Un’argomentazione elegante e non dirompente o distruttiva
Quest’ultimo riferimento non è espresso a caso, perché è proprio una rilettura mitica dei due film quella che l’autore ci propone: «Che aria tira in quel cortile della nona strada? Più o meno quella che tirava a Tebe con Edipo o a Elsinore con Amleto. “C’è qualcosa di marcio nel cortile”. Ad accorgersene, come al solito, è il coro, che qui delega a rappresentarlo la mirabile Thelma Ritter, infermiera delle assicurazioni». Alla fine, non è proprio questo il ruolo del cinema, ovvero quello di costituirsi come “macchina mitopoietica” capace di generare visioni e narrazioni che invadono tutti i nostri ambiti personali, da quello razionale a quello etico e onirico? Secondo Calasso le star hollywoodiane sono quindi le nuove divinità e le opere di Alfred Hitchcock possono addirittura essere re-interpretate alla luce della dottrina vedantica. Una provocazione, si capisce, ma non priva di fascino e di spunti inediti per questo volume, che rappresenta la sintesi e la sedimentazione di un pensiero durato anni.
Ma in cosa consiste questa sorta di legame di sangue, di “gemellità” che lega due capolavori assoluti della storia del cinema e che quindi, a prima vista, potrebbe anche fare a meno di questo accostamento? Tutti i motivi, anche quelli più reconditi, sono puntualmente esplorati dall’autore: «La gemellità si dichiara già nel casting: in entrambi i casi James Stewart e una indefessa fidanzata bionda, che lavora nella moda (Grace Kelly e Barbara Bel Geddes). James Stewart ha (o ha avuto) in tutti e due i casi un mestiere inquisitivo: fotoreporter avventuroso o brillante detective. (…) In entrambi i casi, il primo dialogo ruota intorno al fatto che l’uomo è impedito nel movimento, per la gamba ingessata ne La finestra sul cortile, per le vertigini in La donna che visse due volte».

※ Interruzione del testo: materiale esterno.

(** C10.  [M667 E] with zero probe offsets, no depth map loaded yet, the
    array allocated and the file opened.  A value line among the first
    N*N whose value is outside (-5, 5) makes the command return failure
    with depth correction disabled.  With all of them in range but
    fewer than N*N value lines, the have-depth-map flag is cleared and
    depth correction is disabled.  Depth correction is enabled on return
    only if N*N value lines were read, all in range (and the E value is
    non-zero). *)
Theorem depth_map_load_sanity
        (DM_GRID_DIMENSION : Z) (atof strtof : String.string -> float)
        (gcode : Gcode) (probe_offset_x probe_offset_y : float)
        (bufs : list String.string) (st : surface_transform_t) :
  has_letter gcode "E"%char = true ->
  probe_offset_x == 0 -> probe_offset_y == 0 ->
  have_depth_map st = false ->
  let data := data_lines bufs in
  let N2 := DM_GRID_ELEMENTS DM_GRID_DIMENSION in
  let res := handle_depth_correction DM_GRID_DIMENSION atof strtof gcode
               probe_offset_x probe_offset_y true (Some bufs) st in
  ((exists k buf, nth_error data k = Some buf /\ (Z.of_nat k < N2)%Z /\
                  ~ in_range (atof buf)) ->
   fst res = false /\ depth_enabled (snd res) = false) /\
  ((forall k buf, nth_error data k = Some buf -> (Z.of_nat k < N2)%Z ->
                  in_range (atof buf)) ->
   (Z.of_nat (List.length data) < N2)%Z ->
   fst res = true /\
   have_depth_map (snd res) = false /\ depth_enabled (snd res) = false) /\
  (depth_enabled (snd res) = true ->
   (N2 <= Z.of_nat (List.length data))%Z /\
   (forall k buf, nth_error data k = Some buf -> (Z.of_nat k < N2)%Z ->
                  in_range (atof buf)) /\
   bool_of_float (get_value gcode "E"%char) = true).
Proof.
  intros HE Hx Hy Hmap data N2 res.
  assert (HN2 : (0 <= 0 <= N2)%Z) by (unfold N2, DM_GRID_ELEMENTS; nia).
  pose proof (read_values_spec DM_GRID_DIMENSION atof strtof bufs 0
                (depth (initDepthMapRAM DM_GRID_DIMENSION st)) HN2) as Hspec.
  fold data in Hspec.
  assert (Hres : res =
    match read_values DM_GRID_DIMENSION atof strtof bufs 0
            (depth (initDepthMapRAM DM_GRID_DIMENSION st)) with
    | inl (i, dp) =>
        (false, with_depth_enabled
                  (with_depth (initDepthMapRAM DM_GRID_DIMENSION st) dp) false)
    | inr (i, dp) =>
        if negb (i =? N2)%Z then
          (true, global_enable_block gcode
                   (with_depth_enabled
                      (with_have_depth_map
                         (with_depth (initDepthMapRAM DM_GRID_DIMENSION st) dp)
                         false) false))
        else if bool_of_float (get_value gcode "E"%char) then
          (true, global_enable_block gcode
                   (set_adjust_function true
                      (with_depth_enabled
                         (with_depth_enabled
                            (with_depth (initDepthMapRAM DM_GRID_DIMENSION st) dp)
                            (bool_of_float (get_value gcode "E"%char))) true)))
        else
          (true, global_enable_block gcode
                   (with_depth_enabled
                      (with_depth_enabled
                         (with_depth (initDepthMapRAM DM_GRID_DIMENSION st) dp)
                         (bool_of_float (get_value gcode "E"%char))) false))
    end).
  { unfold res, handle_depth_correction, depth_map_block.
    apply Qeq_bool_iff in Hx. apply Qeq_bool_iff in Hy.
    rewrite HE, Hx, Hy, Hmap. cbn [andb negb].
    destruct (read_values _ _ _ bufs 0 _) as [[i dp]|[i dp]]; [reflexivity|].
    fold N2. destruct (negb (i =? N2)%Z); [reflexivity|].
    cbn [with_depth_enabled depth_enabled].
    destruct (bool_of_float (get_value gcode "E"%char)); reflexivity. }
  assert (Hglob : forall s, depth_enabled (global_enable_block gcode s)
                            = depth_enabled s /\
                            have_depth_map (global_enable_block gcode s)
                            = have_depth_map s).
  { intro s. unfold global_enable_block.
    destruct (has_letter gcode "Z"%char); [|split; reflexivity].
    destruct (bool_of_float (get_value gcode "Z"%char)); [|split; reflexivity].
    destruct (depth_enabled s || plane_enabled s); split; reflexivity. }
  rewrite Hres. clear Hres.
  destruct (read_values _ _ _ bufs 0 _) as [[i dp]|[i dp]].
  - destruct Hspec as (k & b & Hk & Hi & Hlt & Hbad).
    split; [intros _; split; reflexivity|]. split.
    + intros Hall _. exfalso. apply Hbad. apply (Hall k b Hk). lia.
    + cbn. discriminate.
  - destruct Hspec as [Hall Hi]. rewrite Z.add_0_l in Hi.
    split; [|split].
    + intros (k & b & Hk & Hlt & Hbad). exfalso. apply Hbad.
      apply (Hall k b Hk). lia.
    + intros _ Hshort.
      destruct (Z.eqb_spec i N2) as [E|E]; [lia|]. cbn [negb fst snd].
      destruct (Hglob (with_depth_enabled
                  (with_have_depth_map
                     (with_depth (initDepthMapRAM DM_GRID_DIMENSION st) dp)
                     false) false)) as [H1 H2].
      rewrite H1, H2. repeat split.
    + destruct (Z.eqb_spec i N2) as [E|E]; cbn [negb].
      * destruct (bool_of_float (get_value gcode "E"%char)) eqn:Eb.
        -- intros _. split; [lia|]. split; [|reflexivity].
           intros k b Hk Hlt. apply (Hall k b Hk). lia.
        -- cbn [snd]. rewrite (proj1 (Hglob _)). cbn. discriminate.
      * cbn [snd]. rewrite (proj1 (Hglob _)). cbn. discriminate.
Qed.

Del resto a ben vedere l’inesorabilità degli accadimenti che è tipica del mito, e anche della tragedia greca, è l’ingrediente fondamentale dei due film. Difficile in questo senso dar torto all’autore, che pagina dopo pagina argomenta alla sua, particolarissima, maniera. Nelle due pellicole ciò che accade nella rispettiva trama narrativa è assai meno importante di ciò che accade nella testa dei personaggi, l’azione è sacrificata alla stasi perché sono le menti dei personaggi a rincorrersi, talvolta a sovrapporsi e a cannibalizzarsi come nel caso de La donna che visse due volte «il finale è implicito fin dall’inizio del film: lieto ne La finestra sul cortile (il fotoreporter allevia il prurito con un calzascarpe, in attesa di liberarsi dal gesso); funesto in La donna che visse due volte (l’ex poliziotto vuole liberarsi a poco a poco delle vertigini, ma ha una crisi appena sale al terzo gradino di una scaletta».

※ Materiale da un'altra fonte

(** * jest-worker: the thread backend (NodeThreadsWorker.js)

    A shallow embedding of [ExperimentalWorker], the worker of the farm that
    runs calls on a [worker_threads] thread, and the properties of its retry
    counter, of its message dispatch and of the errors it hands back to the
    farm.

    The class is stateful JavaScript: its methods read and write the fields
    of [this], call the callbacks the farm passed to [send], post messages to
    the thread and may throw.  The embedding is a state and exception monad
    over a [world]: the fields of the object, the number of threads created so
    far, and the trace of the calls that leave the object.

    What the callbacks do is the farm's business.  A callback that calls the
    worker back (the farm sends the next call of its queue from the
    completion hook) does so where the method that called it has nothing left
    to do, so it is the next call of a run.  Every thread the worker created
    keeps its listeners, so messages and exits reach [onMessage] and [onExit]
    whichever thread they come from. *)

From stdpp Require Import base option strings pretty gmap list.
From Stdlib Require Import ZArith Lia.

Local Open Scope string_scope.
Local Open Scope Z_scope.

(** ** JavaScript values *)

Module JS.

(** Numbers.  The only arithmetic of the class is [this._retries++] and
    [this._retries > maxRetries], on a counter and on a count of retries:
    [Fin z] is the double with the integer value [z].  Doubles are exact on
    integers up to [2^53]; there [x + 1] rounds back to [x]. *)
Inductive number :=
| NaN
| Infinity (negative : bool)
| Fin (z : Z).

Definition MAX_EXACT : Z := 2 ^ 53.

(** [x + 1] on doubles: exact between [-2^53] and [2^53], which a counter
    that starts at [0] never leaves; at [2^53] the sum rounds back. *)
Definition add1 (x : number) : number :=
  match x with
  | NaN => NaN
  | Infinity s => Infinity s
  | Fin z => if z <? MAX_EXACT then Fin (z + 1) else Fin z
  end.

(** [x > y] on numbers: false as soon as one side is [NaN]. *)
Definition gt (x y : number) : bool :=
  match x, y with
  | NaN, _ | _, NaN => false
  | Infinity true, _ => false
  | Infinity false, Infinity false => false
  | Infinity false, _ => true
  | Fin _, Infinity s => s
  | Fin a, Fin b => b <? a
  end.

(** Functions reachable through [global]: the native error constructors,
    whose [new] is fixed by the language, and whatever else the host has
    put on the global object. *)
Inductive func :=
| NativeError (name : string)
| HostFunction (name : string).

(** Values.  An object is its class (the name of the constructor that built
    it) and its own properties; payload objects arrive over the thread's
    message channel, so they are plain data. *)
Inductive value :=
| VUndefined
| VNull
| VBool (b : bool)
| VNum (n : number)
| VStr (s : string)
| VObject (o : object)
| VFunction (f : func)
with object :=
| Obj (class : string) (props : gmap string value).

Definition class_of (o : object) : string := let 'Obj c _ := o in c.
Definition props_of (o : object) : gmap string value := let 'Obj _ p := o in p.

(** [typeof v] *)
Definition typeof (v : value) : string :=
  match v with
  | VUndefined => "undefined"
  | VNull => "object"
  | VBool _ => "boolean"
  | VNum _ => "number"
  | VStr _ => "string"
  | VObject _ => "object"
  | VFunction _ => "function"
  end.

(** [v != null]: loose inequality, false for [null] and [undefined] only. *)
Definition not_nullish (v : value) : bool :=
  match v with
  | VUndefined | VNull => false
  | _ => true
  end.

(** [o[k]] on an object: the own property, [undefined] when absent. *)
Definition get (o : object) (k : string) : value :=
  default VUndefined (props_of o !! k).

Il lettore, cinefilo e non, quindi potrà quindi trovare pane per i suoi denti in questo libro sui generis marcato da uno stile elegante e colto, come sarà d’ora in poi trovare in libreria data la scomparsa di un autore che aveva saputo affascinare e fidelizzare generazioni di lettori attorno alla sua cristallina capacità affabulatoria.